Mais quel artiste n'a pas rêvé de changer notre vision du monde ne serait-ce que le temps d'une soirée ? C'est en cela que réside leur talent, transformer leur prestation en air connu, en refrain familier. Que leurs créations aient l'évidence des tubes comme celles de Hindi Zahra ou qu'elles semblent puisées à un fonds commun comme avec la pop de Julian Perretta ou la samba de Paula Lima ou encore le blues, version cuivres, de Boney Fields ou version rock, de Michael Burks, les musiciens sont dans le partage. On ne peut que les suivre, avec bonheur, quitte à se laisser entraîner sur les sentiers de traverse des petites musiques divergentes, comme celles de Joey Calderrazzo, de Franck Salis ou Triotonic. On peut aussi les entourer, les accompagner dans l'hommage qu'ils rendent à ceux qui les ont précédés et prendre part aux reprises, qu'elles soient tonitruantes comme celles de Earth, Wind and Fire des Al Mc Kay Allstars ou si délicieusement séduisantes comme celles de Stacey Kent.

Jazz music, we will never finish exploring it. Surprising, puzzling in permanent movement and renewal, it remained for generations but never got wrinkled.

Jazz is ever-young music divided between tradition, its cradle, as well as meetings and surprises of the coming future. It’s also music which draws its incredible vitality in real life… No wonder that the majority of the artists of this festival have, to a large extent, clear-cut commitment. Let’s start from the off-springs of a new Tunisian stage – Badiaa and Bendir Man, whose voices could be heard long before January, 14. Do they follow in the footsteps of Otis Taylor whose blues perpetuates sufferings of black people, or great Luz, who reflected attacks in Madrid in her creative work; or sacrifice themselves as Inna Modja for the sake of African women or as Radiodervish who struggles for peace? One way or another, artists always remain part of civil society. Despite hot schedule even the greatest make their contribution: Branford Marsalis, for example, always finds some time for charity concerts, for work over transformation of methods of Jazz presentation as well as for reconstruction of a district of musicians in New Orleans.

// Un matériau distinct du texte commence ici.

(** C7, as amended: when the resolutions of the desired configuration
    are supported, the call succeeds and what it writes is the two
    set-resolution commands followed by the toggles, where the toggle of
    a streaming flag is present exactly when the flag differs between the
    current and the desired configuration, and the toggles come in the
    order vara, varg, varc, varq, vare, varh. *)
Theorem set_configuration_toggles_differing_flags
    (cur new : configuration) (p : port) (g a gcode acode : Z) :
  gyroscope_resolution new = Some g ->
  get gyro_resolutions g = Some gcode ->
  accelerometer_resolution new = Some a ->
  get accelerometer_resolutions a = Some acode ->
  exists p',
    set_configuration (Some cur) (Some new) p = (Ok tt, p') /\
    tx p' =
      tx p ++
      [("var" ++ format_int gcode)%string; ("var" ++ format_int acode)%string] ++
      (if xorb (accelerometer_streaming cur) (accelerometer_streaming new)
       then ["vara"%string] else []) ++
      (if xorb (gyroscope_streaming cur) (gyroscope_streaming new)
       then ["varg"%string] else []) ++
      (if xorb (magnetometer_streaming cur) (magnetometer_streaming new)
       then ["varc"%string] else []) ++
      (if xorb (quaternion_streaming cur) (quaternion_streaming new)
       then ["varq"%string] else []) ++
      (if xorb (euler_streaming cur) (euler_streaming new)
       then ["vare"%string] else []) ++
      (if xorb (heading_streaming cur) (heading_streaming new)
       then ["varh"%string] else []).
Proof.
  intros Hg Hgc Ha Hac. eexists. split.
  - exact (set_configuration_sends cur new p g a gcode acode Hg Hgc Ha Hac).
  - reflexivity.
Qed.

Lemma set_configuration_toggles_witness :
  exists p',
    set_configuration (Some basic_configuration) (Some accel_and_heading)
      idle_port = (Ok tt, p') /\
    tx p' = ["var1"; "var7"; "vara"; "varg"; "varh"]%string.
Proof.
  apply (set_configuration_toggles_differing_flags
           basic_configuration accel_and_heading idle_port 500 16 1 7);
    reflexivity.
Defined.

(** C7 as stated fails: the desired configuration differs from the
    current one in accelerometer streaming, but its gyroscope resolution
    is unknown; the call raises before any toggle is written. *)
Lemma set_configuration_raises_before_toggles :
  let new := {| magnetometer_enabled := None;
                gyroscope_enabled := None;
                accelerometer_enabled := None;
                gyroscope_resolution := None;
                accelerometer_resolution := Some 2;
                low_output_rate := None;
                heading_streaming := false;
                euler_streaming := false;
                magnetometer_streaming := false;
                quaternion_streaming := false;
                gyroscope_streaming := true;
                accelerometer_streaming := true |} in
  accelerometer_streaming basic_configuration <> accelerometer_streaming new
  /\ set_configuration (Some basic_configuration) (Some new) idle_port
     = (Raise ValueError, idle_port)
  /\ ~ In "vara"%string
       (tx (snd (set_configuration (Some basic_configuration) (Some new)
                   idle_port))).
Proof.
  cbv zeta. split; [discriminate|]. split; [reflexivity|].
  simpl. tauto.
Qed.

End Reconfiguration.

(** ** Decoding payloads *)

Section Decoding.

Import VMU931Driver.

Lemma slice_to_nonneg {A} (l : list A) (k : Z) :
  0 <= k -> slice_to l k = firstn (Z.to_nat k) l.
Proof.
  intros Hk. unfold slice_to, clamp.
  destruct (Z.ltb_spec k 0); [lia|].
  destruct (Z.le_gt_cases k (len l)).
  - now rewrite Z.min_l by lia.
  - rewrite Z.min_r by lia.
    rewrite !firstn_all2; unfold len in *; try lia. reflexivity.
Qed.
Definition Status_name (s : Status) : string :=
  match s with
  | pending => "pending"
  | completed => "completed"
  | failed => "failed"
  end.

(** Lines 325-354. *)
Definition tool_analyze_url (env : Env) (url : string) (summary_length : SummaryLength)
  : M ToolResult :=
  try_catch
    (result <- analyzeUrl env url
                 {| generate_tags := Some true;
                    summary_length := Some (SummaryLength_name summary_length) |} ;;
     r <- defined result undefined_title ;;
     ret {| text := "Analysis completed for: " ++ url ++ nl ++ nl
                    ++ "Title: " ++ show (title r) ++ nl
                    ++ "Summary: " ++ show (summary r) ++ nl
                    ++ "Word Count: " ++ show (option_map Str.of_nat (wordCount r)) ++ nl
                    ++ "Status: " ++ Status_name (status r);
            isError := false |})
    (fun error =>
       ret {| text := "Error analyzing URL: " ++ message_of error; isError := true |}).

(** ** States, relations and sample inputs the statements speak of *)

Unset Implicit Arguments.

(** The mails sent so far. *)
Definition is_email (e : Event) : bool :=
  match e with EvEmail _ _ _ => true | _ => false end.

Definition mails (w : World) : list Event := filter is_email (trace w).

(** No mail was sent between [w] and [w']. *)
Definition no_mail (w w' : World) : Prop := mails w' = mails w.

(** A relation between the world before and after, kept by every run of a
    computation. *)
Definition Keeps {A : Type} (R : World -> World -> Prop) (m : M A) : Prop :=
  forall w o w', m w = (o, w') -> R w w'.

(** What the schema promises of [analyzed_urls]: [id] is a key, [url] is
    unique, and the autoincrement counter is above every id in use. *)
Record wf_db (d : Db) : Prop :=
  { wf_ids : NoDup (map id (urls d));
    wf_urls : NoDup (map url (urls d));
    wf_next : Forall (fun r => id r < next_url_id d) (urls d) }.

Definition keeps_wf (w w' : World) : Prop := wf_db (db w) -> wf_db (db w').

(** A patch that touches neither [id] nor [url]. *)
Definition keeps_key (set : UrlRow -> UrlRow) : Prop :=
  forall r, id (set r) = id r /\ url (set r) = url r.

Any artist dreams of changing our vision of the world be it for one evening only. This is the essence of their talent: to transform their performance into a homelike atmosphere, familiar chorus. Irrespective of whether their works are obvious like songs by Hindi Zahra or seem to be taken from common legacy as pop by Julian Perretta or samba by Paula Lima or blues, versions with wind instruments of Boney Fields or a rock version by Michael Burks – musicians never remain uninvolved. You can only follow them, with joy, even if there are risks of getting on the unbeaten track of most diverse, unknown music, as, for example, music by Joey Calderrazzo, Franck Salis or Triotonic. You can be next to them, follow them as a sign of loyalty which they give back to their predecessors, and take part in their covers whether they are roaring like “Earth, Wind and Fire” by Al McKay Allstars or delightfully tempting as performances by Stacey Kent.